All of us, at one time or another, have wondered about socks that go missing in the laundry. A pair of socks go in, but often, only one of the pair comes back out again.
Where did the missing sock go? Dieter Kleinfelter, a topologist with Grampius University, has the answer: the sock is still there, along with all of the other missing socks.
"The answer is quite simple, at least for me", says Kleinfelter. "The sock becomes a Klein flask."
A Klein flask, also known as a Klein bottle, is, essentially, a bottle -- but it has an inside, but no outside.
"You see, when you place a sock in the laundry, it is in an aqueous solution, where it is rotated randomly along 'n' axes, and eventually, along 'n' dimensions. When aligned properly, the sock becomes a Klein flask."
"It has an internal volume, but no external surface. Yet, the sock is still there. If you have a sturdy washing machine, and wash your socks regularly, there could be dozens, or even hundreds, of socks inside of the washing machine."
Is there a way to retrieve the socks? No, according to Kleinfelter.
"Supposing you could find the missing socks, which is a mathematical impossility", says Kleinfelter, "you would have yet another insurmountable problem. You would have to turn them right-side out. If you could do such an impossible thing, you would then have a sock with an outside, but no inside."

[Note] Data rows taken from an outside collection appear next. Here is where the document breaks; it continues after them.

(** The GET that [get_exchange_rate] issues for its three arguments. *)
Definition rate_url (E : env) (currency_date : json) : string :=
  "https://api.frankfurter.app/" ++ py_str E currency_date.

Definition rate_params (currency_from currency_to : json) : list (string * json) :=
  [("from", currency_from); ("to", currency_to)].

(** What the three steps inside the [try] yield: the parsed body, or the
    first exception. *)
Definition fetched (E : env) (outcome : result response_) : result json :=
  match outcome with
  | Raise e => Raise e
  | Ok r =>
      match raise_for_status r with
      | Raise e => Raise e
      | Ok _ => response_json E r
      end
  end.

(** The value the OpenAI [get_exchange_rate] returns for that. *)
Definition openai_payload (E : env) (f : result json) : string :=
  match f with
  | Ok j => json_dumps E j
  | Raise e => "Error fetching exchange rate: " ++ str_exn e
  end.

(** The value the Vertex [get_exchange_rate] returns for that. *)
Definition vertex_payload (f : result json) : json :=
  match f with
  | Ok j => j
  | Raise e => JObject [("error", JString (str_exn e))]
  end.

(** The first request of the OpenAI [main]. *)
Definition first_request (messages : list message) : chat_request := {|
  rq_model := OpenAI.model_name;
  rq_messages := messages;
  rq_tools := Some OpenAI.tools;
  rq_temperature := "0.1";
  rq_max_tokens := Some 512;
  rq_tool_choice := Some "auto"
|}.

(** The request inside its loop. *)
Definition follow_up (messages : list message) : chat_request := {|
  rq_model := OpenAI.model_name;
  rq_messages := messages;
  rq_tools := None;
  rq_temperature := "0.1";
  rq_max_tokens := None;
  rq_tool_choice := None
|}.

Definition registered (tc : tool_call_) : bool :=
  String.eqb (fn_name (tc_function tc)) "get_exchange_rate".

Definition vregistered (fc : function_call_) : bool :=
  String.eqb (fc_name fc) "get_exchange_rate".

(** The tool calls the OpenAI [main] iterates over, given the answer to its
    first request. *)
Definition calls_of (answer : result completion_) : list tool_call_ :=
  match answer with
  | Ok completion =>
      match choices completion with
      | c0 :: _ =>
          match msg_tool_calls (ch_message c0) with
          | Some tcs => tcs
          | None => []
          end
      | [] => []
      end
  | Raise _ => []
  end.
(** The body of the effect:
    [translateY.value = 300; translateY.value = withTiming(0, { duration: 1000 })] *)
Definition entrance (c : Sheet) : Sheet :=
  {| translateY := animate (withTiming 0 1000) (assign 300 (translateY c));
     scale := scale c;
     startY := startY c;
     entranceDeps := entranceDeps c |}.

(** After a render: the effect runs when its dependency list
    [[translateY]] is not the one of its last run. *)
Definition commit (c : Sheet) : Sheet :=
  let deps := [ref (translateY c)] in
  if decide (entranceDeps c = Some deps) then c
  else
    entrance {| translateY := translateY c;
                scale := scale c;
                startY := startY c;
                entranceDeps := Some deps |}.

(** First render: [useSharedValue(0)], [useSharedValue(1)], an empty
    gesture context; then the effect. *)
Definition mount : Sheet :=
  commit {| translateY := {| ref := 0; value := 0; running := None |};
            scale := {| ref := 1; value := 1; running := None |};
            startY := None;
            entranceDeps := None |}.

(** [onStart: (_, ctx) => { ctx.startY = translateY.value }] *)
Definition onStart (c : Sheet) : Sheet :=
  {| translateY := translateY c;
     scale := scale c;
     startY := Some (value (translateY c));
     entranceDeps := entranceDeps c |}.

(** [onActive]: [event.translationY] is the translation accumulated since
    the gesture began. *)
Definition onActive (translationY : float) (c : Sheet) : Sheet :=
  {| translateY := assign (startY_plus (startY c) translationY) (translateY c);
     scale := assign (if (0 <? translationY)%float
                      then (1 - translationY / 1000)%float
                      else 1%float) (scale c);
     startY := startY c;
     entranceDeps := entranceDeps c |}.

(** [onEnd] *)
Definition onEnd (c : Sheet) : Sheet :=
  {| translateY := animate (withSpring 0 []) (translateY c);
     scale := animate (withSpring 1 []) (scale c);
     startY := startY c;
     entranceDeps := entranceDeps c |}.

Definition frame (driver : Driver) (dt : nat) (c : Sheet) : Sheet :=
  {| translateY := advance driver dt (translateY c);
     scale := advance driver dt (scale c);
     startY := startY c;
     entranceDeps := entranceDeps c |}.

"You would, in practical effect, have no room to put your foot. The sock would actually constitute nothing more than a theoretical geometrical line of indeterminate length."
This would seem to nonetheless result in an increase of mass of the washing machine because of its invisible contents, but Kleinfelter says, again, no.
"There is no increase in mass because, with no external surface, the socks have actually rotated -- and I use the term advisedly -- rotated into an alternate universe", Kleinfelter says.
"You'll never see those socks again."